Plaintiff attorney Marc Levin, who seemed to suggest in earlier, televised interviews that the ban was now unenforceable, told the Chronicle that if it's true that enforcement is now based on no-smoking signs and ashtrays, "people may still smoke." Levin argued that it's not practical to ticket individual smokers, nor is it in the city budget. He also disputed health-department officials' right to issue citations to individuals. As for the ruling's impact of actual businesses, Levin said, "Many places will still ask smokers to leave," but "the pool halls, dive bars, and blue-collar hangouts on the verge of going out of business" will benefit as should citywide happy-hour revenues, since inspections have been more common in the late afternoon than late at night. He said the case was part of a larger issue of the government trying to dictate individual liberties, referring to discussions in places such as New York City of banning foods heavy in trans fats. (Perhaps we should have asked him whether scientists have found carcinogenic dangers in sitting next to someone eating a triple chili dog.)
Eric Wolf, who purchased Lovejoy's Taproom & Brewery this March, said he doesn't plan to do anything differently following the ruling, since indoor smoking really hasn't been a problem there. He said staff will still ask smokers to go outside and that "We're just happy we no longer have to be the cops, that things don't fall onto our shoulders any more." The well-being of Lovejoy's, Downtown's last remaining brewpub, was of particular concern prior to the ban, since it's one of very few establishments in the entertainment district sans an outdoor seating area. Former owner Chip Tait, who joined the lawsuit before selling the bar, listed the smoking ban as one of the factors contributing to the bar's waning revenues and his decision to sell. During his tenure, Wolf says he's been happy with Lovejoy's business and that he hasn't had to lay off any of the original staff. Best of all, Lovejoy's house brews have continued to flow (remaining tasty, according to this reporter's palate).

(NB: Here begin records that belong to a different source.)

Lemma step_History_ok e self self' :
  History_ok self ->
  step exposes_update_content next_active e self = Ok self' ->
  History_ok self'.
Proof.
  intros [Hall Hp] H.
  pose proof (step_constants _ _ _ _ _ H) as (_ & Hds).
  destruct (step_history _ _ _ H)
    as [[Hh [Hsame|Hnew]]|(p & c & Ht & Hs & Hpo & Hh & Hpn)];
    unfold History_ok; rewrite Hh, Hds.
  - by rewrite Hsame.
  - rewrite Hnew. split; [done|]. simpl. split; [done|]. apply suffix_nil.
  - rewrite Hpn. rewrite Hpo in Hp. destruct Hp as [Hst Hsuf]. split.
    + apply Forall_app. split; [done|]. by apply Forall_singleton.
    + simpl. split; [done|]. by apply suffix_app.
Qed.

Lemma reachable_History_ok self :
  reachable exposes_update_content next_active self -> History_ok self.
Proof.
  induction 1 as [ds|e self self' _ IH Hstep].
  - split; [constructor|done].
  - by eapply step_History_ok.
Qed.

End History.

(** ** The shape of the tabs *)

Lemma Forall_sublist {A} (P : A -> Prop) (l1 l2 : list A) :
  l1 `sublist_of` l2 -> Forall P l2 -> Forall P l1.
Proof.
  intros Hs Hall. apply Forall_forall. intros x Hx.
  rewrite Forall_forall in Hall. apply Hall. by eapply sublist_subseteq.
Qed.

Lemma StronglySorted_sublist {A} (R : relation A) (l1 l2 : list A) :
  l1 `sublist_of` l2 -> StronglySorted R l2 -> StronglySorted R l1.
Proof.
  induction 1 as [|x l1 l2 Hs IH|x l1 l2 Hs IH]; intros Hsorted.
  - constructor.
  - apply StronglySorted_inv in Hsorted as [Hl2 Hx].
    constructor; [by apply IH|by eapply Forall_sublist].
  - apply StronglySorted_inv in Hsorted as [Hl2 _]. by apply IH.
Qed.

Lemma StronglySorted_snoc (ks : list Z) (k : Z) :
  StronglySorted Z.lt ks -> Forall (fun j => j < k) ks ->
  StronglySorted Z.lt (ks ++ [k]).
Proof.
  induction 1 as [|j ks Hks IH Hj]; intros Hall; simpl.
  - repeat constructor.
  - apply Forall_cons in Hall as [Hjk Hall]. constructor; [by apply IH|].
    apply Forall_app. split; [done|]. by apply Forall_singleton.
Qed.

Lemma tab_pane_of_store self self' r widget_name k :
  data_store self' = data_store self ->
  tab_pane_of self' r widget_name k = tab_pane_of self r widget_name k.
Proof. intros H. unfold tab_pane_of, _create_widget. by rewrite H. Qed.

Lemma pane_of_entry_store self self' r (entries : list (Z * string)) :
  data_store self' = data_store self ->
  pane_of_entry self' r <$> entries = pane_of_entry self r <$> entries.
Proof.
  intros H. apply list_fmap_ext. intros _ e _. by apply tab_pane_of_store.
Qed.

Lemma remove_first_entries self r t (entries : list (Z * string)) :
  exists entries',
    remove_first t (pane_of_entry self r <$> entries)
      = pane_of_entry self r <$> entries' /\
    entries' `sublist_of` entries.
Proof.
  induction entries as [|e entries (entries' & IH & Hs)].
  - by exists [].
  - rewrite fmap_cons. cbn [remove_first]. case_bool_decide.
    + exists entries. split; [done|]. by apply sublist_cons.
    + exists (e :: entries'). rewrite fmap_cons, IH. split; [done|].
      by apply sublist_skip.
Qed.

(** A view that differs only outside the tabs has the same shape. *)
Lemma Shaped_frame self self' :
  Shaped self ->
  tab_counters self' = tab_counters self ->
  tabbed_contents self' = tabbed_contents self ->
  data_store self' = data_store self ->
  Shaped self'.
Proof.
  intros HS E1 E2 E3 r plus Hr.
  destruct (HS r plus Hr) as (c & tc & entries & ? & ? & ? & ? & ?).
  exists c, tc, entries. rewrite E1, E2, (pane_of_entry_store self) by done.
  done.
Qed.

Lemma Shaped_new_view ds : Shaped (new_view ds).
Proof.
  intros r plus H. exists 0, (plus_region r plus), [].
  destruct (regions_cases _ _ H) as [E|[E|[E|E]]]; injection E as -> ->;
    repeat split; try done; constructor.
Qed.

Lemma Shaped_added self r plus widget_name c tc front :
  Shaped self -> dict_get regions r = Some plus ->
  tab_counters self !! r = Some c -> 0 <= c ->
  tabbed_contents self !! r = Some tc ->
  panes tc = front ++ [plus_pane r plus] ->
  Shaped (added self r widget_name c front plus).
Proof.
  intros HS Hr Hc Hc0 Htc Hp r' plus' Hr'.
  set (self' := added self r widget_name c front plus).
  assert (Hds : data_store self' = data_store self) by done.
  destruct (decide (r = r')) as [<-|Hne].
  - assert (plus' = plus) as -> by congruence.
    destruct (HS r plus Hr) as (c' & tc' & entries & Hc' & Htc' & Hp' & Hsort & Hall).
    assert (c' = c) as -> by congruence.
    assert (tc' = tc) as -> by congruence.
    rewrite Hp in Hp'. apply app_inv_tail in Hp' as Hfront.
    exists (c + 1),
      (mkTabbedContent
         (front ++ [tab_pane_of self r widget_name (c + 1); plus_pane r plus])
         (tab_id_of r (c + 1))),
      (entries ++ [(c + 1, widget_name)]).
    unfold self', added. simpl. rewrite !lookup_insert_eq.
    repeat split.
    + rewrite fmap_app, Hfront, <- app_assoc. reflexivity.
    + rewrite fmap_app. simpl. apply StronglySorted_snoc; [done|].
      apply Forall_fmap. eapply Forall_impl; [exact Hall|].
      intros [k w] He. simpl in He |- *. lia.
    + apply Forall_app. split.
      * eapply Forall_impl; [exact Hall|]. intros [k w] He. simpl in He |- *. lia.
      * apply Forall_singleton. simpl. lia.
  - destruct (HS r' plus' Hr') as (c' & tc' & entries & ? & ? & ? & ? & ?).
    exists c', tc', entries. unfold self', added. simpl.
    rewrite !lookup_insert_ne by done.
    rewrite (pane_of_entry_store self) by done. done.
Qed.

"We were happy the ordinance wasn't overturned, but we're not particularly pleased with Judge Sparks' ruling," said Rodney Ahart, director of governmental affairs for the Austin-area American Cancer Society on Monday. Ahart led the well-funded effort by the group O2nward Austin to get the ordinance on the ballot and approved by voters last May. "The ordinance can still be enforced, but it will require a different process in order to start citing individuals," he said. Austin will make a shift toward handling enforcement in a way that's similar to cities like El Paso and New York (whose bans were originally written to target individuals), said Ahart, adding that violations could be treated as any other complaint-driven call, "the same way the noise ordinance is handled." He was unsure of how Sparks' ruling applies to the ban's provision that owners must provide a smoke-free workplace to their employees and said he expects compliance to remain steady since the last thing proprietors want is the APD wandering into their establishments.